In 2014 I had to have surgery on my knee to rectify a mobile meniscus, something the surgeon assumed was genetic. I was experiencing knee locking from around the age of 7 but didn’t really know what it was. The locking was getting more frequent the older I got so after a more thorough investigation when I was 17 the issue was found and I was operated on. The recovery from that was hard as it wasn’t a very common issue dealt with especially as a sports person so the recovery methods to get back playing were still not well known. Long story short I spent the best part of 4 years trying to get back to full fitness. I had another surgery in 2017 to help with another issue I developed as a result of the physio methods used and that set me on my current path.

How have you been finding the difference of playing in the WSL to playing in the Championship
Personally I felt a big difference. For example, the pace of the game and the tactical changes involved game to game. I didn’t improve so much this season in terms of the things I could learn in game but more so in my qualities off the pitch as well as my leadership.

London City Lionesses are a newly formed team, how do you think you and the team have settled into the Championship?
The team have settled in fine. Most of the girls have played in WSL 2 or had experience in WSL 1 before so the first season at London City was nothing different in terms of the football. We didn’t get maximum points from a lot of big games and that is where we lost out rather than collective inexperienced in the league.

You represented England at Under 17 and Under 19 level. What was that experience like?
It was an eye-opening experience for me. Meeting and playing with girls all over the country. The different playing styles coming together. It was hard at times as you would have to adapt the way you play to suit the coaches philosophy. That is the nature of football though so it was good for me to experience that at a young age.

How have you kept yourself entertained during lockdown?
Lockdown has been ok for me. I get up in the morning do the workout I need to do then chill for the rest of the day. Training itself has been ok but it gets boring after a while doing it alone especially the football stuff.

I’ve been riding my bike a lot all over the city which is nice because it’ so quiet and the air is a lot clearer.
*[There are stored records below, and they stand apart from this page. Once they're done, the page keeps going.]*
Lemma prefix_append (sub t : string) : String.prefix sub (sub ++ t) = true.
Proof.
  induction sub as [|c sub IH]; [by destruct t|]. rewrite PyStr.append_cons. cbn.
  destruct (ascii_dec c c); done.
Qed.

Lemma after_first_step (sub s : string) :
  after_first sub s =
    if String.prefix sub s
    then Some (String.substring (String.length sub) (String.length s - String.length sub) s)
    else match s with EmptyString => None | String _ s' => after_first sub s' end.
Proof. by destruct s. Qed.

(** What follows the first occurrence keeps everything after a known one. *)
Lemma after_first_suffix (sub h t : string) :
  exists x, after_first sub (h ++ sub ++ t) = Some (x ++ t).
Proof.
  induction h as [|c h IH].
  - exists "". rewrite append_empty, after_first_step, prefix_append, substring_append_skip.
    reflexivity.
  - rewrite PyStr.append_cons, after_first_step.
    destruct (String.prefix sub (String c (h ++ sub ++ t))) eqn:Hp; [|exact IH].
    apply prefix_split in Hp as [r Hr]. rewrite Hr, substring_append_skip.
    destruct (append_suffix (String c (h ++ sub)) sub t r) as [x ->].
    + cbn. rewrite length_append_string. lia.
    + by rewrite PyStr.append_cons, append_string_assoc.
    + by exists x.
Qed.

(** The last segment of a path whose last segment is known. *)
Definition no_char (c : ascii) (s : string) : bool := negb (existsb (Ascii.eqb c) (list_ascii_of_string s)).

Lemma list_ascii_append (a b : string) :
  list_ascii_of_string (a ++ b) = (list_ascii_of_string a ++ list_ascii_of_string b)%list.
Proof.
  induction a as [|c a IH]; [reflexivity|]. rewrite PyStr.append_cons. cbn. by rewrite IH.
Qed.
(** Score, level and note, from the score of the weak signals. *)
Definition attribution_rank (base : F64.t) (confirmed : option string) (sysmon : list SysmonRegistrySetEvent)
    (procmon : list ProcmonRegistryWrite) (etw : list pydict) (matched : bool)
    : F64.t * attributionLevel * string :=
  match confirmed with
  | Some _ =>
      let score := F64.add base (F64.lit 28 100) in
      if existsb registry_event_concerns_internet_settings sysmon then
        (F64.add score (F64.lit 12 100), sysmon_confirmed,
         "Structured telemetry (Sysmon registry) corroborates a writer image path — not a malware verdict.")
      else
      match procmon with
      | _ :: _ =>
          (F64.add score (F64.lit 5 100), procmon_confirmed,
           "Procmon registry write rows corroborate a writing process name.")
      | [] =>
          (score, etw_confirmed,
           "ETW-shaped evidence corroborates registry/proxy-adjacent activity; weaker than Sysmon EID13.")
      end
  | None =>
      match sysmon, procmon, etw with
      | [], [], [] =>
          if matched then
            (base, listener_match,
             "Listener port aligns with ProxyServer tokens — correlation only; does not identify the registry writer.")
          else
            (base, heuristic,
             "Honest_boundary: registry polling and process correlation cannot prove registry writer; add Sysmon (EID13) or Procmon RegSetValue exports to raise confidence.")
      | _, _, _ =>
          (F64.add base (F64.lit 5 100), heuristic,
           "Telemetry rows present but did not correlate to proxy registry targets; score capped.")
      end
  end.

Definition add_if (b : bool) (w : Z) (score : F64.t) : F64.t :=
  if b then F64.add score (F64.lit w 100) else score.

(** The score of registry delta, inventory, parent and listener. *)
Definition weak_score (delta actor parent matched : bool) : F64.t :=
  add_if matched 22 (add_if parent 6 (add_if actor 18 (add_if delta 12 (F64.lit 18 100)))).

(** [split("\\")[-1]] of an image. *)
Definition image_name (image : string) : string :=
  if PyStr.contains bs image then last_segment BS image else image.

Definition build_writer_attribution (event_id failure_summary : string)
    (registry_context process_inventory parent_process : pydict) (listeners : list pydict)
    (sysmon : list SysmonRegistrySetEvent) (procmon : list ProcmonRegistryWrite)
    (etw : list pydict) : AttributionResult :=
  let hint := parse_registry_hint registry_context in
  let reg_desc := describe_diff hint in
  let inv_actor := _inventory_actor process_inventory in
  let has_actor := negb (String.eqb inv_actor "unknown") in
  let parent := _parent_hint parent_process in
  let has_parent := negb (PyStr.is_empty parent) in
  let proxy_server :=
    match hint.(proxy_server_after) with
    | Some s => if PyStr.is_empty s then hint.(proxy_server_before) else Some s
    | None => hint.(proxy_server_before)
    end in
  let matched := _listener_match listeners proxy_server in
  let confirmed := confirmed_image sysmon procmon etw in
  let base :=
    weak_score (negb (String.eqb reg_desc "no_proxy_key_delta_in_hint")) has_actor has_parent
      matched in
  let '(score, level, note) := attribution_rank base confirmed sysmon procmon etw matched in
  {| ar_event_id := event_id;
     candidate_actor := match confirmed with Some img => image_name img | None => inv_actor end;
     ar_confidence := _clamp01 score;
     attribution_level := level;
     ar_evidence :=
       ([evidence_item "registry_poll" reg_desc 15]
        ++ (if has_actor then
              [evidence_item "proc_inventory" ("inventory_suggests_actor=" +:+ inv_actor) 20] else [])
        ++ (if has_parent then [evidence_item "parent_process" ("parent=" +:+ parent) 10] else [])
        ++ (if matched then
              [evidence_item "listener_match" "localhost_listener_aligns_with_proxy_server_token" 25]
            else [])
        ++ match sysmon_writer sysmon with
           | Some (ev, img) =>
               [evidence_item "sysmon" ("EID13 image=" +:+ compound_repr (PStr img) +:+ " target="
                                        +:+ Utf8.prefix 120 ev.(se_target_object)) 55]
           | None => []
           end
        ++ match procmon_writer procmon with
           | Some (row, pn) =>
               [evidence_item "procmon" ("RegWrite proc=" +:+ compound_repr (PStr pn) +:+ " path="
                                         +:+ Utf8.prefix 160 row.(pm_path)) 45]
           | None => []
           end
        ++ match etw_hint etw with
           | Some text => [evidence_item "etw" (Utf8.prefix 200 text) 35]
           | None => []
           end)%list;
     ar_notes :=
       PyStr.strip (PyStr.join " "
         ((if PyStr.is_empty failure_summary then [] else [Utf8.prefix 240 failure_summary])
          ++ [note])%list) |}.
End Attribution.

(** ** Properties *)

(** Clamping bounds every float, NaN included. *)
Lemma clamp01_bounds (x : F64.t) :
  F64.leb F64.zero (_clamp01 x) = true /\ F64.leb (_clamp01 x) (F64.of_Z 1) = true.
Proof.
  unfold _clamp01. set (y := F64.pymin (F64.of_Z 1) x).
  assert (Hy : F64.leb y (F64.of_Z 1) = true).
  { unfold y, F64.pymin. destruct (F64.ltb x (F64.of_Z 1)) eqn:E; [|reflexivity]. by apply ltb_leb. }
  unfold F64.pymax. destruct (F64.ltb F64.zero y) eqn:E; [|split; reflexivity].
  split; [by apply ltb_leb|exact Hy].
Qed.

Section Properties.
Context {H : PyHost}.

(** Some telemetry names the proxy settings. *)
Definition relevant_telemetry (sysmon : list SysmonRegistrySetEvent)
    (procmon : list ProcmonRegistryWrite) (etw : list pydict) : Prop :=
  (exists ev, In ev sysmon /\ registry_event_concerns_internet_settings ev = true
              /\ PyStr.strip ev.(se_image) <> "")
  \/ (exists row, In row procmon /\ procmon_concerns_proxy row = true)
  \/ (exists e, In e etw /\ PyStr.contains "proxy" (PyStr.lower (etw_text e)) = true).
Which player have you learnt the most from so far in your career?
Rachel Yankey, She was my idol growing up and luckily I got to meet her and play with her. I would say she had a big influence on me as a player, she taught me a lot personally about both football and life. She’s very humble and has a lot to give to the game. I’m grateful to be able to call her a friend.

Who’s the most underrated player you’ve played with or against?
I would have to say Drew Spence. Drew’s a very good all-rounder and doesn’t get enough credit for her abilities. She’s started over the years in a very good Chelsea team and should be playing for England. She gets goals, can pick a pass and works hard for her team. It’s very crazy that she doesn’t have many call ups.

If you could pick a 5-a-side team of players you’ve played with, who would you pick and why?
Jade Bailey (Liverpool), Freda Ayisi (London City Lionesses), Gemma Davidson (Tottenham), Rebecca Spencer (Tottenham) and myself. We could play rush goalie as well with Bec’s as her footwork is amazing. It’s a team of composed ballers.

Do you have any pre-match rituals or superstitions?
I don’t have any superstitions!

This interview was conducted before West Ham United announced that Vyan’s contract would not be renewed. I am in no doubt that her phone will be blowing up with offers with plenty of exciting opportunities and we are excited to see what the future holds for Vyan.